__Input records__:
(** The assembled section, with an extranonce, through the pool's parser. *)
Lemma parse_assembled p included paid e :
  spec_wf p -> spec_sizes p -> length e = EXTRANONCE_SIZE -> included `sublist_of` spec_outputs p -> 0 <= paid ->
  exists off,
    parse_coinbase (assembled_tx (section (assemble_coinbase p included paid)) e) =
      Ok {| version := COINBASE_TX_VERSION; script_sig_offset := off;
            Transaction.script_sig := final_script p e; sequence := 2 ^ 32 - 1;
            outputs := final_outputs p included paid e; lock_time := 0; has_witness := false |} /\
    built_target_byte_index (assemble_coinbase p included paid) = off + target_byte_index_in_script p /\
    off + zlen (final_script p e) <= zlen (assembled_tx (section (assemble_coinbase p included paid)) e).
Proof.
  intros Hwf Hsz He Hsub Hpd. pose proof (final_tx_wf p included paid e Hwf Hsz He Hpd Hsub) as Htx.
  rewrite assembled_tx_is_final by done. eexists. split; [|split].
  - apply (parse_coinbase_body_ok _ _ _ [] _ _ (le 4 COINBASE_TX_VERSION) false [] _ Htx eq_refl); [|done].
    apply read_version_plain_ok; [done|]. unfold tx_body. rewrite <- !app_assoc.
    apply encode_compact_size_head. done.
  - cbn [built_target_byte_index assemble_coinbase]. rewrite !zlen_app, zlen_final_script by done.
    change (zlen (zeros HASH_SIZE)) with 32. change (zlen NULL_OUTPOINT_INDEX) with 4.
    change (zlen (encode_compact_size 1)) with 1. lia.
  - unfold tx_stripped, final_tx. rewrite tx_body_coinbase. cbn [coinbase_of tx_version tx_lock_time].
    rewrite !zlen_app.
    change (zlen null_outpoint) with 36. change (zlen (encode_compact_size 1)) with 1.
    pose proof (zlen_nonneg (mjoin (tx_out_bytes <$> final_outputs p included paid e))).
    pose proof (zlen_nonneg SEQUENCE_FINAL).
    pose proof (zlen_nonneg (encode_compact_size (zlen (final_outputs p included paid e)))).
    pose proof (zlen_nonneg (le 4 0)). lia.
Qed.

(** What the gateway mines is what the pool reads. The section [build]
    returns, with any extranonce spliced in, is a transaction the pool's parser
    accepts: version 1, no witness, and a scriptSig that carries the
    extranonce exactly where the tags left it room. Its outputs are, in order,
    the [OP_RETURN] of an extranonce the scriptSig could not hold, the dictated
    outputs [build] reports, the pool's payout and the witness commitment, and
    their values add up to the coinbase value; the target byte index [build]
    reports is the scriptSig's offset plus the index within it. *)
Theorem built_coinbase_parses (p : CoinbaseSpec) (b : BuiltCoinbase) (included : list TxOut)
    (extranonce : bytes) :
  spec_wf p -> spec_sizes p -> length extranonce = EXTRANONCE_SIZE ->
  build p = (b, included) ->
  exists off,
    parse_coinbase (assembled_tx (section b) extranonce) =
      Ok {| version := COINBASE_TX_VERSION; script_sig_offset := off;
            Transaction.script_sig := final_script p extranonce; sequence := 2 ^ 32 - 1;
            outputs := final_outputs p included (output_values included) extranonce;
            lock_time := 0; has_witness := false |} /\
    output_values (final_outputs p included (output_values included) extranonce) =
      spec_coinbase_value p /\
    built_target_byte_index b = off + target_byte_index_in_script p.
Proof.
  intros Hwf Hsz He Hb. destruct (build_inv _ _ _ Hwf Hb) as (paid & -> & Hsub & Hpaid & Hrange).
  rewrite Hpaid. destruct (parse_assembled p included paid extranonce Hwf Hsz He Hsub ltac:(lia)) as (off & Hp & Hi & _).
  exists off. split; [exact Hp|]. split; [by apply output_values_final|exact Hi].
Qed.

(** ** Reading the scriptSig back *)

Lemma length_height_bytes n v : zlen (height_bytes n v) <= Z.of_nat n.
Proof.
  revert v; induction n as [|n IH]; intros v; cbn [height_bytes]; [done|].
  case_match; [|unfold zlen; cbn [length]; lia]. rewrite zlen_cons. specialize (IH (Z.shiftr v 8)). lia.
Qed.

Lemma script_next_short_push bs tl :
  1 <= zlen bs <= 5 ->
  exists op, script_next ((zb (zlen bs) :: bs) ++ tl) 0 = Some (op, zlen (zb (zlen bs) :: bs)) /\
    from_option (fun d => zlen (data d)) 0 (push op) <= 5.
Proof.
  intros Hbs. assert (zb (zlen bs) :: bs = encode_push bs) as ->.
  { unfold encode_push. change MAX_DIRECT_PUSH with 75. by rewrite (proj2 (Z.ltb_ge 75 (zlen bs))) by lia. }
  eexists. split; [apply (script_next_push [] bs tl); lia|]. cbn. lia.
Qed.

(** The height push is one operation, and pushes five bytes at the most. *)
Lemma script_next_height h tl :
  uint 32 h ->
  exists op, script_next (height_push h ++ tl) 0 = Some (op, zlen (height_push h)) /\
    from_option (fun d => zlen (data d)) 0 (push op) <= 5.
Proof.
  unfold uint. intros Hh. unfold height_push.
  destruct (Z.eqb_spec h 0).
  { eexists. split; [apply (script_next_plain [] OP_0 tl)|]; done. }
  destruct ((1 <=? h) && (h <=? SMALL_INT_MAX)) eqn:Hsmall.
  { reflect_Z. unfold SMALL_INT_MAX, OP_16, OP_N_BASE, OP_1 in *. eexists. split.
    - apply (script_next_plain [] (0x51 - 1 + h) tl); [unfold uint; lia|].
      unfold push_length_bytes, MAX_DIRECT_PUSH, OP_PUSHDATA1, OP_PUSHDATA2, OP_PUSHDATA4.
      repeat case_test; reflect_Z; lia || done.
    - done. }
  pose proof (length_height_bytes 4 h) as Hlen.
  assert (1 <= zlen (height_bytes 4 h)) as Hpos.
  { cbn [height_bytes]. rewrite (proj2 (Z.ltb_lt 0 h)) by lia. rewrite zlen_cons.
    pose proof (zlen_nonneg (height_bytes 3 (Z.shiftr h 8))). cbn [height_bytes] in *. lia. }
  cbn zeta. destruct (last _) as [b|]; [destruct (has_bits _ _)|]; apply script_next_short_push;
    rewrite ?zlen_app; [change (zlen [zb 0]) with 1|..]; lia.
Qed.

Lemma unique_id_push_is_push t :
  let d := [zb TARGET_BYTE_PLACEHOLDER] ++ le 2 (unique_id t) ++ prime_bytes t in
  unique_id_push (unique_id t) (prime_bytes t) = encode_push d /\ 3 <= zlen d <= 11 /\
  zlen (encode_push d) = 1 + zlen d.
Proof.
  intros d. assert (zlen d = 3 + zlen (prime_bytes t)) as Hd.
  { unfold d. rewrite !zlen_app. change (zlen (le 2 _)) with 2. change (zlen [_]) with 1. lia. }
  assert (0 <= zlen (prime_bytes t) <= 8) as Hp by (unfold prime_bytes; repeat case_match; by cbv).
  unfold encode_push, unique_id_push. change MAX_DIRECT_PUSH with 75.
  rewrite (proj2 (Z.ltb_ge 75 (zlen d))) by lia. cbn [app]. rewrite zlen_cons.
  split_and!; try lia. by rewrite Hd.
Qed.

(** The pushes of a scriptSig of this layout. *)
Lemma script_pushes_layout t data tl :
  uint 32 (height t) -> 1 <= zlen data <= 255 ->
  let d := [zb TARGET_BYTE_PLACEHOLDER] ++ le 2 (unique_id t) ++ prime_bytes t in
  let before := height_push (height t) ++ encode_push data in
  exists hp tag_at rest,
    script_pushes (before ++ unique_id_push (unique_id t) (prime_bytes t) ++ tl) =
      hp ++ [{| data_at := tag_at; Script.data := data |};
             {| data_at := zlen before + 1; Script.data := d |}] ++ rest /\
    Forall (fun p => zlen (Script.data p) <= 5) hp.
Proof.
  intros Hh Hd d before. destruct (unique_id_push_is_push t) as (-> & Hdl & Hel). fold d in Hdl, Hel |- *.
  unfold script_pushes, script_ops.
  destruct (script_next_height (height t) (encode_push data ++ encode_push d ++ tl) Hh) as (hop & Hhop & Hlen).
  pose proof (script_next_push (height_push (height t)) data (encode_push d ++ tl) Hd) as Htag.
  pose proof (script_next_push before d tl ltac:(lia)) as Huid.
  unfold before in *. rewrite <- app_assoc in Huid |- *.
  rewrite (script_ops_from_step _ 0 _ _ (Z.le_refl 0) Hhop).
  rewrite (script_ops_from_step _ _ _ _ (zlen_nonneg _) Htag).
  rewrite (script_ops_from_step _ _ _ _ (zlen_nonneg _) Huid).
  exists (match push hop with Some p => [p] | None => [] end). eexists _, _. split.
  - assert (forall x, x + 1 = x + zlen (encode_push d) - zlen d) as -> by lia.
    destruct (push hop) as [p|] eqn:Hp; cbn [omap list_omap]; rewrite Hp; reflexivity.
  - destruct (push hop); constructor; [exact Hlen|constructor].
Qed.

(** What the pool shows of the secondary tag. *)
Definition shown_tag (kept : bytes) : bytes :=
  match kept with
  | [] => []
  | _ => let s := from_utf8_lossy kept in drop_control (length s) s
  end.

Lemma decode_tag_end kept : kept <> [] -> decode_tag (kept ++ [zb TAG_END]) = shown_tag kept.
Proof.
  intros Hk. unfold decode_tag. rewrite last_snoc. change (bz (zb TAG_END) =? TAG_END) with true. cbn iota.
  rewrite length_app, Nat.add_sub, take_app_length. by destruct kept.
Qed.

Lemma strip_prefix_app p l : strip_prefix p (p ++ l) = Some l.
Proof. unfold strip_prefix. by rewrite take_app_length, drop_app_length, bool_decide_eq_true_2. Qed.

__Task details__: Go through the listing above and pull out each line containing the word "scriptSig".

__Written answer__:
    accepts: version 1, no witness, and a scriptSig that carries the
    the [OP_RETURN] of an extranonce the scriptSig could not hold, the dictated
    reports is the scriptSig's offset plus the index within it. *)
(** ** Reading the scriptSig back *)
(** The pushes of a scriptSig of this layout. *)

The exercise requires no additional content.